Alex Train, assistant director of planning and development for the city of Chelsea, said the city has "almost no knowledge of what goes on at that facility."
“They share very little information with the surrounding communities about their facility, its design and the emergency response measures,” Train said.
Maps, based on National Weather Service and created and released by the Army Corps of Engineering and other state agencies in 2014, show the Everett facility could be inundated by even a Category One hurricane.
"If there was a catastrophic weather event, we’re really concerned that all these harmful chemicals will go into people’s homes,” said Bongiovanni. “These are folks who are low-income, ethnically diverse who are the most impacted and vulnerable.”
One of the region’s major fruit and vegetable distribution points, the New England Produce Center, also sits adjacent to the Everett terminal. Train and other local environmental groups worry about possible contamination to produce from toxic materials in floodwater in the case of a weather disaster.

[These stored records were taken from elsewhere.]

Lemma parse_full_row_row_fen cells :
  length cells = 8%nat ->
  chess.parse_full_row (chess.row_fen cells 0) = Some cells.
Proof.
  intros Hlen. unfold chess.parse_full_row.
  rewrite parse_row_row_fen by lia. simpl. now rewrite Hlen.
Qed.

Lemma parse_rows_row_fen (grid : list (list (option chess.Piece))) :
  Forall (fun cells => length cells = 8%nat) grid ->
  chess.parse_rows (map (fun cells => chess.row_fen cells 0) grid) = Some grid.
Proof.
  induction 1 as [|cells grid Hlen _ IH]; simpl; [reflexivity|].
  now rewrite parse_full_row_row_fen, IH.
Qed.

Lemma board_fen_grid b :
  chess.board_fen b = chess.join_slash (map (fun cells => chess.row_fen cells 0) (grid_of b)).
Proof. unfold chess.board_fen, grid_of. now rewrite map_map. Qed.

Lemma concat_grid_of b :
  concat (grid_of b) = map (chess.piece_at b) chess.SQUARES_180.
Proof.
  unfold grid_of. rewrite <- flat_map_concat_map.
  assert (H : chess.SQUARES_180 = flat_map chess.rank_squares chess.RANKS_180)
    by (vm_compute; reflexivity).
  rewrite H. generalize chess.RANKS_180 as ranks.
  induction ranks as [|r ranks IH]; cbn [flat_map]; [reflexivity|].
  now rewrite map_app, IH.
Qed.

Lemma board_fen_chars b : all_chars board_char (chess.board_fen b) = true.
Proof.
  rewrite board_fen_grid. generalize (grid_of b) as grid.
  assert (Hrow : forall cells, all_chars board_char (chess.row_fen cells 0) = true).
  { intros cells. eapply all_chars_impl; [|apply row_fen_chars].
    intros c Hc. unfold board_char. now rewrite Hc. }
  induction grid as [|cells [|cells' grid] IH].
  - reflexivity.
  - simpl. apply Hrow.
  - change (chess.join_slash (map (fun cells => chess.row_fen cells 0) (cells :: cells' :: grid)))
      with (chess.row_fen cells 0 ++ String "/"
              (chess.join_slash (map (fun cells => chess.row_fen cells 0) (cells' :: grid)))).
    rewrite all_chars_app, Hrow. simpl. exact IH.
Qed.

Lemma board_fen_nonempty b : chess.board_fen b <> "".
Proof.
  rewrite board_fen_grid. unfold grid_of, chess.RANKS_180.
  set (f := fun r : Z => map (chess.piece_at b) (chess.rank_squares r)).
  cbn [map chess.join_slash].
  destruct (chess.row_fen (f 7) 0); discriminate.
Qed.

Lemma set_board_fen_board_fen acc b :
  chess.set_board_fen acc (chess.board_fen b)
  = Some (fold_left chess.place
            (map (fun sq => (sq, chess.piece_at b sq)) chess.SQUARES_180) acc).
Proof.
  unfold chess.set_board_fen. rewrite board_fen_grid.
  rewrite split_on_join.
  - rewrite length_map. change (length (grid_of b)) with 8%nat. simpl negb. cbv iota.
    rewrite parse_rows_row_fen.
    + rewrite concat_grid_of. reflexivity.
    + unfold grid_of. apply Forall_map, Forall_forall. intros r _.
      now rewrite length_map.
  - discriminate.
  - apply Forall_map, Forall_forall. intros cells _. simpl.
    eapply all_chars_impl; [|apply row_fen_chars].
    intros c Hc. apply negb_true_iff.
    unfold row_char, is_digit in Hc.
    destruct (Ascii.eqb_spec c "/") as [->|]; [discriminate Hc|reflexivity].
Qed.

Lemma at_square_true o sq : chess.at_square o sq = true <-> o = Some sq.
Proof.
  destruct o as [s|]; simpl; [|split; discriminate].
  rewrite Z.eqb_eq. split; congruence.
Qed.

Lemma at_square_false o sq : chess.at_square o sq = false <-> o <> Some sq.
Proof. rewrite <- at_square_true. destruct (chess.at_square o sq); split; congruence. Qed.

Lemma vacate_off o sq : chess.at_square o sq = false -> chess.vacate o sq = o.
Proof. unfold chess.vacate. now intros ->. Qed.

Lemma mem_In sq l : chess.mem sq l = true <-> In sq l.
Proof.
  unfold chess.mem. rewrite existsb_exists. split.
  - intros (x & Hx & Heq). apply Z.eqb_eq in Heq. now subst.
  - intros H. exists sq. split; [assumption|apply Z.eqb_refl].
Qed.

Lemma mem_not_In sq l : chess.mem sq l = false <-> ~ In sq l.
Proof. rewrite <- mem_In. destruct (chess.mem sq l); split; congruence. Qed.

Lemma placed_cons_other target previous sq sqs :
  target <> Some sq ->
  placed target previous (sq :: sqs) = placed target previous sqs.
Proof.
  intros Hne. destruct target as [s|]; [|reflexivity]. simpl.
  destruct (Z.eqb_spec s sq) as [->|]; [congruence|reflexivity].
Qed.

Lemma placed_cons_here previous sq sqs :
  placed (Some sq) previous (sq :: sqs) = Some sq.
Proof. simpl. now rewrite Z.eqb_refl. Qed.

Lemma placed_fresh sq previous sqs :
  ~ In sq sqs -> placed (Some sq) previous sqs = previous.
Proof. intros H. simpl. apply mem_not_In in H. now rewrite H. Qed.

Lemma off_tail o sq sqs : off o (sq :: sqs) -> off o sqs.
Proof. intros H s Hs. apply H. now right. Qed.

Lemma off_head o sq sqs : off o (sq :: sqs) -> chess.at_square o sq = false.
Proof. intros H. apply H. now left. Qed.

Lemma off_fresh sq sqs : ~ In sq sqs -> off (Some sq) sqs.
Proof.
  intros H s Hs. apply at_square_false. intros [= ->]. contradiction.
Qed.

Lemma piece_at_cases b sq :
  match chess.piece_at b sq with
  | Some chess.WhiteKing => chess.wk b = Some sq
  | Some chess.WhiteRook => chess.wk b <> Some sq /\ chess.wr b = Some sq
  | Some chess.BlackKing =>
      chess.wk b <> Some sq /\ chess.wr b <> Some sq /\ chess.bk b = Some sq
  | None => chess.wk b <> Some sq /\ chess.wr b <> Some sq /\ chess.bk b <> Some sq
  end.
Proof.
  unfold chess.piece_at.
  destruct (chess.at_square (chess.wk b) sq) eqn:Ek;
    [|destruct (chess.at_square (chess.wr b) sq) eqn:Er;
      [|destruct (chess.at_square (chess.bk b) sq) eqn:Eb]];
    rewrite ?at_square_true, ?at_square_false in *; auto.
Qed.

The New England Produce Center declined to comment for this story.
Three years ago, a group of local residents attempted to hand-deliver a letter asking ExxonMobil to fortify its Everett facility against climate change and to talk to the community about the terminal’s plans to minimize storm-related spills. The company refused to meet with the residents at the time, footage from one of the residents shows, and the residents said they never heard anything back from ExxonMobil afterwards.
The Conservation Law Foundation's lawsuit is expected to remain tied up in the courts for years, although residents would like it resolved with a more neighborly approach.
“Prove to us, rather than spending so much time to fight us, prove to us that you are climate resilient, that you are a good neighbor, that you are a good corporate partner,” said Bongiovanni.